Lessons from fathers’ sermons
Since it’s Father’s Day tomorrow, I cornered some celebs about their dads’ “sermons” that made a dent on them.
Love is not always a “yes”; fathers “no” best. When our Papas reprimand us, may we heed their “words of wisdom” not out of fear, but out of respect.
JASMINE CURTIS-SMITH: My dad and I always got along when I was a kid. Now that I’m in my 20s, he reprimands me for certain decisions I make and complain about. One thing I’ll always take away from my father is that we have to respect what each generation is exposed to because that’s a defining line that sets us apart. It’s something to acknowledge and we must learn to live with it.
DINGDONG DANTES: Like MacGyver, my dad was fond of fixing stuff. While I was growing up, I was his assistant. I would be the one to hold the flashlight. My flashlight was small, so sometimes the light wasn’t totally focused on what my dad was repairing. So, he’d reprimand me and tell me that my light must always be focused.
Thinking about that now, the values I got from that experience are these: Partners must have teamwork and the same goal. In life, we sometimes lose track of our purpose, but we must always regain our equilibrium and find the light.
ERIK SANTOS: Always aim for excellence in everything you do, especially where education is concerned. Dad often told me, “Education is the only inheritance your mom and I can give you.” And because of that sermon, I had no choice but to do well in school.
GIL CUERVA: I remember a few years back, when I was still new at driving, I would sneak the car out without my dad’s permission because, at the time, he wouldn’t let me drive far since he felt it was a safety precaution. One time, I snuck the car out, but the battery of the car died. I didn’t know what to do, didn’t know how to jumpstart a car, so I panicked and called my dad.

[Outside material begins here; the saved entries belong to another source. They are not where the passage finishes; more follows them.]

(** ** Exported functions without behaviour *)

Definition mi_resched_vip_task : plain_fn metis_state := fun s => (RInt 0, s).
Definition mi_lock_vip_task : plain_fn metis_state := fun s => (RInt 0, s).
Definition mi_binder_vip_task : plain_fn metis_state := fun s => (RInt 0, s).
Definition mi_link_vip_task : plain_fn metis_state := fun s => (RInt 0, s).
Definition mi_mutex_list_add_hook : plain_fn metis_state := fun s => (RInt 0, s).
Definition mi_art_mutex_vip_task : plain_fn metis_state := fun s => (RInt 0, s).
Definition metis_link_init : plain_fn metis_state := fun s => (RInt 0, s).
Definition metis_link_exit : plain_fn metis_state := fun s => (RInt 0, s).
Definition mi_select_task_rq_hook : plain_fn metis_state := fun s => (RInt 0, s).
Definition clu_aff_init : plain_fn metis_state := fun s => (RInt 0, s).
Definition clu_aff_exit : plain_fn metis_state := fun s => (RInt 0, s).
Definition cpu_to_cluster : plain_fn metis_state := fun s => (RInt 0, s).
Definition trigger_fboost_work : plain_fn metis_state := fun s => (RInt 0, s).
Definition del_cluster : plain_fn metis_state := fun s => (RInt 0, s).
Definition boost_cluster : plain_fn metis_state := fun s => (RInt 0, s).
Definition restore_boost_cluster : plain_fn metis_state := fun s => (RInt 0, s).
Definition store_boost_cluster : plain_fn metis_state := fun s => (RInt 0, s).
Definition get_frmboost_sta_hook : plain_fn metis_state := fun s => (RInt 0, s).
Definition oem_rvh_try_to_wake_up_success : plain_fn metis_state := fun s => (RInt 0, s).
Definition oem_should_update_freq : plain_fn metis_state := fun s => (RInt 0, s).
Definition metis_fboost_init : plain_fn metis_state := fun s => (RInt 0, s).
Definition metis_fboost_exit : plain_fn metis_state := fun s => (RInt 0, s).
Definition set_prefer_cluster_with_check : plain_fn metis_state := fun s => (RInt 0, s).
Definition set_prefer_cpu_with_check : plain_fn metis_state := fun s => (RInt 0, s).
Definition get_mi_fboost_enable : plain_fn metis_state := fun s => (RInt 0, s).
Definition mi_disable_qcom_pipeline : plain_fn metis_state := fun s => (RInt 0, s).
Definition get_mi_link_boost_enable : plain_fn metis_state := fun s => (RInt 0, s).
Definition in_interest_input_event : plain_fn metis_state := fun s => (RInt 0, s).
Definition fas_sched_clock : plain_fn metis_state := fun s => (RInt 0, s).
Definition mi_interface_set_dynamic_vip_task : plain_fn metis_state := fun s => (RInt 0, s).
Definition mi_interface_restore_dynamic_vip_task : plain_fn metis_state := fun s => (RInt 0, s).
Definition mi_set_fas_req : plain_fn metis_state := fun s => (RInt 0, s).
Definition mi_clean_fas_req : plain_fn metis_state := fun s => (RInt 0, s).
Definition mi_check_preempt_wakeup_hook : plain_fn metis_state := fun s => (RInt 0, s).
Definition speed_touch_store_freq : plain_fn metis_state := fun s => (RInt 0, s).
Definition speed_touch_restore_freq : plain_fn metis_state := fun s => (RInt 0, s).
Definition mi_enqueue_task_fair_hook : plain_fn metis_state := fun s => (RInt 0, s).
Definition mi_dequeue_task_fair_hook : plain_fn metis_state := fun s => (RInt 0, s).
Definition mi_pick_next_task_fair_hook : plain_fn metis_state := fun s => (RInt 0, s).
Definition get_foreground_uid : plain_fn metis_state := fun s => (RInt 0, s).
Definition set_foreground_app : plain_fn metis_state := fun s => (RInt 0, s).
Definition sched_boost_should_disable : plain_fn metis_state := fun s => (RInt 0, s).
Definition mi_ui_task : plain_fn metis_state := fun s => (RInt 0, s).
Definition mi_render_task : plain_fn metis_state := fun s => (RInt 0, s).
Definition mi_vip_task : plain_fn metis_state := fun s => (RInt 0, s).
Definition mi_ui_pipeline : plain_fn metis_state := fun s => (RInt 0, s).
Definition mi_render_pipeline : plain_fn metis_state := fun s => (RInt 0, s).
Definition set_mi_rq_balance_irq_task : plain_fn metis_state := fun s => (RInt 0, s).
Definition walt_mi_irq_task_rq_balance_hook : plain_fn metis_state := fun s => (RInt 0, s).
Definition get_vtask_monitor_status : plain_fn metis_state := fun s => (RInt 0, s).
Definition mi_lb_enable : plain_fn metis_state := fun s => (RInt 0, s).
Definition metis_choose_cpu_fastpath : plain_fn metis_state := fun s => (RInt 0, s).
Definition get_metis_limit : plain_fn metis_state := fun s => (RInt 0, s).
Definition get_fboost_duration : plain_fn metis_state := fun s => (RInt 0, s).
Definition metis_update_top_task_info : plain_fn metis_state := fun s => (RInt 0, s).
Definition rq_deadloop_detect : plain_fn metis_state := fun s => (RInt 0, s).
Definition mi_scheduler_tick_hook : plain_fn metis_state := fun s => (RInt 0, s).
Definition mi_schedule_hook : plain_fn metis_state := fun s => (RInt 0, s).
Definition metis_doublecyc_init : plain_fn metis_state := fun s => (RInt 0, s).
Definition metis_doublecyc_exit : plain_fn metis_state := fun s => (RInt 0, s).
Definition metis_lb_pull_tasks : plain_fn metis_state := fun s => (RInt 0, s).
Definition metis_lb_find_busiest_cpu : plain_fn metis_state := fun s => (RInt 0, s).
Definition metis_lb_init : plain_fn metis_state := fun s => (RInt 0, s).
Definition metis_lb_exit : plain_fn metis_state := fun s => (RInt 0, s).
Definition metis_tp_is_vip_task : plain_fn metis_state := fun s => (RInt 0, s).
Definition metis_tp_mi_viptask_balance : plain_fn metis_state := fun s => (RInt 0, s).
Definition metis_tp_check_cpu_layered_load : plain_fn metis_state := fun s => (RInt 0, s).
Definition metis_tp_fixup_cumulative_runnable_avg_hook : plain_fn metis_state := fun s => (RInt 0, s).
Definition metis_tp_walt_find_best_target_hook : plain_fn metis_state := fun s => (RInt 0, s).
Definition metis_tp_init : plain_fn metis_state := fun s => (RInt 0, s).
Definition metis_tp_exit : plain_fn metis_state := fun s => (RInt 0, s).
Definition metis_schlat_schedule_hook : plain_fn metis_state := fun s => (RInt 0, s).
Definition metis_schlat_dequeue_entity_hook : plain_fn metis_state := fun s => (RInt 0, s).
Definition metis_schlat_init : plain_fn metis_state := fun s => (RInt 0, s).
Definition metis_schlat_exit : plain_fn metis_state := fun s => (RInt 0, s).
Definition mi_wake_up_new_task_hook : plain_fn metis_state := fun s => (RInt 0, s).
Definition in_coldstart : plain_fn metis_state := fun s => (RInt 0, s).
Definition coldstart_app_tasks : plain_fn metis_state := fun s => (RInt 0, s).
Definition metis_coldstart_skip_thiscpu_rt : plain_fn metis_state := fun s => (RInt 0, s).
Definition metis_coldstart_spread_rt_task : plain_fn metis_state := fun s => (RInt 0, s).
Definition metis_coldstart_rt_find_lowest_rq : plain_fn metis_state := fun s => (RInt 0, s).
Definition metis_coldstart_skip_lb : plain_fn metis_state := fun s => (RInt 0, s).
Definition metis_wakeup_cold_start_skip_ui_cpumask : plain_fn metis_state := fun s => (RInt 0, s).
Definition metis_wakeup_cold_start_skip_ui_cpu : plain_fn metis_state := fun s => (RInt 0, s).
Definition walt_do_sched_yield_hook : plain_fn metis_state := fun s => (RInt 0, s).
Definition metis_set_common_persist_vip : plain_fn metis_state := fun s => (RInt 0, s).
Definition metis_common_api_init : plain_fn metis_state := fun s => (RInt 0, s).
Definition metis_common_api_exit : plain_fn metis_state := fun s => (RInt 0, s).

Obviously, he was disappointed with my actions, but the thing that struck me the most while he was giving me a sermon was how, even if I lied and snuck the car out, the first person I called was him. At the end of the sermon, he appreciated how I still called him in a situation like that, and gave me assurance that if anything were to happen to me, I could always ask for his help. I love my pops.
MIGUEL TANFELIX: I was addicted to Gameboy as a kid, to the point that I didn’t get to review my lines for a show. My dad scolded me and said that I should be responsible and know my priorities. To this day, that serves as my reminder that there’s time for fun, but I must know my limits.
RICHARD POON: Dad told me not to lend money to my friend in college. I didn’t listen. My friend later gave me my first bounced check. Dad was right. The experience taught me to be more discerning and not to trust everybody easily.
ARIANNE BAUTISTA: I’m a papa’s girl. He gave me a car when I turned 18. I was stubborn, so even if it was late at night, I drove alone. When I got home at 2 a.m., dad was out looking for me. He was so worried, and he got mad. Dad told me that even if I’m already grown-up, I should not feel like I know everything already because he’s “been there and done that.”